Synthetic transaction monitoring
Synthetic transaction monitoring is a reasonably common monitoring technique where an automated system is set up to to regularly replay the same transaction and compare the performance of that transaction against a known baseline performance. This has some key advantages for any system versus monitoring based just on observed user transactions:
- There is a known baseline performance with variation only caused by performance in the system being monitored, not variance in the types of transactions. This allows alerting rules to be tuned for significantly smaller variances.
- The system produces a reliable, consistent level of transactions. Monitoring based on user transactions can be difficult where transactions are sporadic, resulting in need to average over a wider scope (and loss of fidelity).
- The regular nature of synthetic transactions make it easy to distinguish between “the system stopped processing transactions because the source stopped sending them” and “the system stopped processing transactions because it is broken (in some otherwise undetectable way)”.
In our circumstances running a managed service synthetic transactions have the additional advantage that it allows us to establish and monitor baseline performance regardless of customer use case. For our customers running Cassandra as an operational system, reads in the 10-20ms latency are the norm. For more analytical usages it’s not unusual to see latencies 5-10 times that. Sometimes this range can be seen on different tables in the same cluster or even on the same table at different times of the day (when batches run). Using synthetic transactions allows us to establish a baseline that is consistent across all clusters regardless of customer use case and monitor this baseline closely.
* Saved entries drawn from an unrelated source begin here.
Definition jsonify_with (j : json) (code : Z) : reply :=
  {| reply_status := code; reply_body := JsonBody j |}.

(** [request.get_json(force=True)]: the parsed body; a body that is not
    JSON ([None] here) aborts the request. *)
Definition get_json (body : option json) : M json :=
  match body with
  | Some j => ret j
  | None => raise BadRequest
  end.

(** What the client receives when a handler lets an exception through:
    Flask renders an error page, not JSON. *)
Definition flask_response (r : result reply) : reply :=
  match r with
  | Ok rep => rep
  | Raise BadRequest => {| reply_status := 400; reply_body := ErrorPage |}
  | Raise _ => {| reply_status := 500; reply_body := ErrorPage |}
  end.

End Eff.

Declare Scope eff_scope.
Notation "x <- m ;; k" := (Eff.bind m (fun x => k))
  (at level 61, m at next level, right associativity) : eff_scope.
Notation "m ;; k" := (Eff.bind m (fun _ => k))
  (at level 61, right associativity) : eff_scope.

(* ================================================================== *)
(** * The application: [bot/app.py] *)
(* ================================================================== *)

Module App.
Import Py Eff.
Local Open Scope eff_scope.

(** The settings read at start-up from [config.json], each with a
    built-in default; any JSON value can stand in the file. *)
Record config : Type := {
  BOT_TOKEN : json;
  PROMETHEUS_URL : json;
  ADMIN_CHAT_ID : json
}.

(** [config.json] at start-up: absent, present and not JSON, or parsed. *)
Inductive config_file : Type :=
| NoFile
| NotJson
| Parsed (j : json).

(** [CONFIG = {}], replaced by the parsed file when there is one, then
    [CONFIG.get(key, default)] for the three settings.  The defaults are
    literals of the source and are taken as an argument here. *)
Definition configure (defaults : config) (file : config_file)
  : result config :=
  rbind match file with
        | NoFile => Ok (JObj [])
        | NotJson => Raise JSONDecodeError
        | Parsed j => Ok j
        end (fun CONFIG =>
  rbind (py_get CONFIG "BOT_TOKEN" (BOT_TOKEN defaults)) (fun token =>
  rbind (py_get CONFIG "PROMETHEUS_URL" (PROMETHEUS_URL defaults)) (fun url =>
  rbind (py_get CONFIG "ADMIN_CHAT_ID" (ADMIN_CHAT_ID defaults)) (fun admin =>
  Ok {| BOT_TOKEN := token;
        PROMETHEUS_URL := url;
        ADMIN_CHAT_ID := admin |})))).

Section Handlers.

Variable rt : builtins.
Variable cfg : config.
Variable w : world.

(** ** Subscribers *)

Definition load_subscribers : M json :=
  file <- read_file ;;
  match file with
  | Some j => ret j
  | None => ret (JArr [])
  end.

Definition save_subscribers (lst : json) : M unit := write_file w lst.

(** ** Sending a message *)

Definition send_message_request (chat_id : json) (text : string)
  : http_request :=
  {| req_method := POST;
     req_url := "https://api.telegram.org/bot" ++ py_str rt (BOT_TOKEN cfg)
                ++ "/sendMessage";
     req_params := [];
     req_json := Some (JObj [("chat_id", chat_id);
                             ("text", JStr text);
                             ("parse_mode", JStr "Markdown")]);
     req_timeout := 5 |}.

Definition send_telegram (chat_id : json) (text : string) : M bool :=
  try_except
    (r <- http w (send_message_request chat_id text) ;;
     raise_for_status r ;;
     ret true)
    (fun e => log_error (SendFailed e) ;; ret false).

(** ** Querying the metrics backend *)

Definition query_request (query : string) : http_request :=
  {| req_method := GET;
     req_url := py_str rt (PROMETHEUS_URL cfg) ++ "/api/v1/query";
     req_params := [("query", query)];
     req_json := None;
     req_timeout := 10 |}.

(** The part of [prom_query] that reads the decoded answer. *)
Definition read_sample (data : json) : result (option spec_float) :=
  rbind (getitem_key data "status") (fun status =>
  if negb (py_eq status (JStr "success")) then Ok None else
  rbind (getitem_key data "data") (fun d =>
  rbind (getitem_key d "result") (fun results =>
  if negb (truthy results) then Ok None else
  rbind (getitem_idx results 0) (fun first =>
  rbind (getitem_key first "value") (fun pair =>
  rbind (getitem_idx pair 1) (fun val =>
  rbind (py_float rt val) (fun x =>
  Ok (Some x)))))))).

Definition prom_query (query : string) : M (option spec_float) :=
  try_except
    (r <- http w (query_request query) ;;
     raise_for_status r ;;
     data <- response_json r ;;
     lift (read_sample data))
    (fun e => log_error (QueryFailed e) ;; ret None).

(** ** The status report *)

Definition dquote : string := String (ascii_of_nat 34) EmptyString.

Definition q_cpu : string :=
  "100 - (avg by (instance) (irate(node_cpu_seconds_total{mode="
  ++ dquote ++ "idle" ++ dquote ++ "}[5m])) * 100)".
Definition q_mem : string :=
  "(1 - (node_memory_MemAvailable_bytes / node_memory_MemTotal_bytes)) * 100".
Definition q_disk : string :=
  "(node_filesystem_avail_bytes{mountpoint=" ++ dquote ++ "/" ++ dquote
  ++ "} / node_filesystem_size_bytes{mountpoint=" ++ dquote ++ "/" ++ dquote
  ++ "}) * 100".
Definition q_net_rx : string :=
  "rate(node_network_receive_bytes_total[5m]) * 8 / 1e6".
Definition q_net_tx : string :=
  "rate(node_network_transmit_bytes_total[5m]) * 8 / 1e6".

(** [bool(x)] for what [prom_query] returns: [None] and zero are false. *)
Definition sample_truthy (x : option spec_float) : bool :=
  match x with
  | Some v => negb (float_is_zero v)
  | None => false
  end.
The synthetic transactions we use are fairly simple (but very reliably test the proper functioning of Cassandra). We have a simple table setup with replication factor three in each data center. Each node reads and writes to that table at LOCAL_QUORUM consistency level 30 times every twenty seconds (1.5 reads/writes per node per second is a trivial load to the 10,000s of simple transactions per second a node can support). The success and average duration of read and writes over the thirty second period is reported to our monitoring system for display on our dashboard and use in alerting.
It’s worth noting that synthetic transactions are an addition to our existing monitoring rather than a replacement. We monitor read and write latency across all customers keyspaces (at relatively high levels to allow for use case variations) and for enterprise level customers can establish custom alerts for individual tables tuned to their specific use case. We also have plans to continue to enhance our capabilities in this area, particularly to provide better coverage for customer tables irrespective of variance in use cases.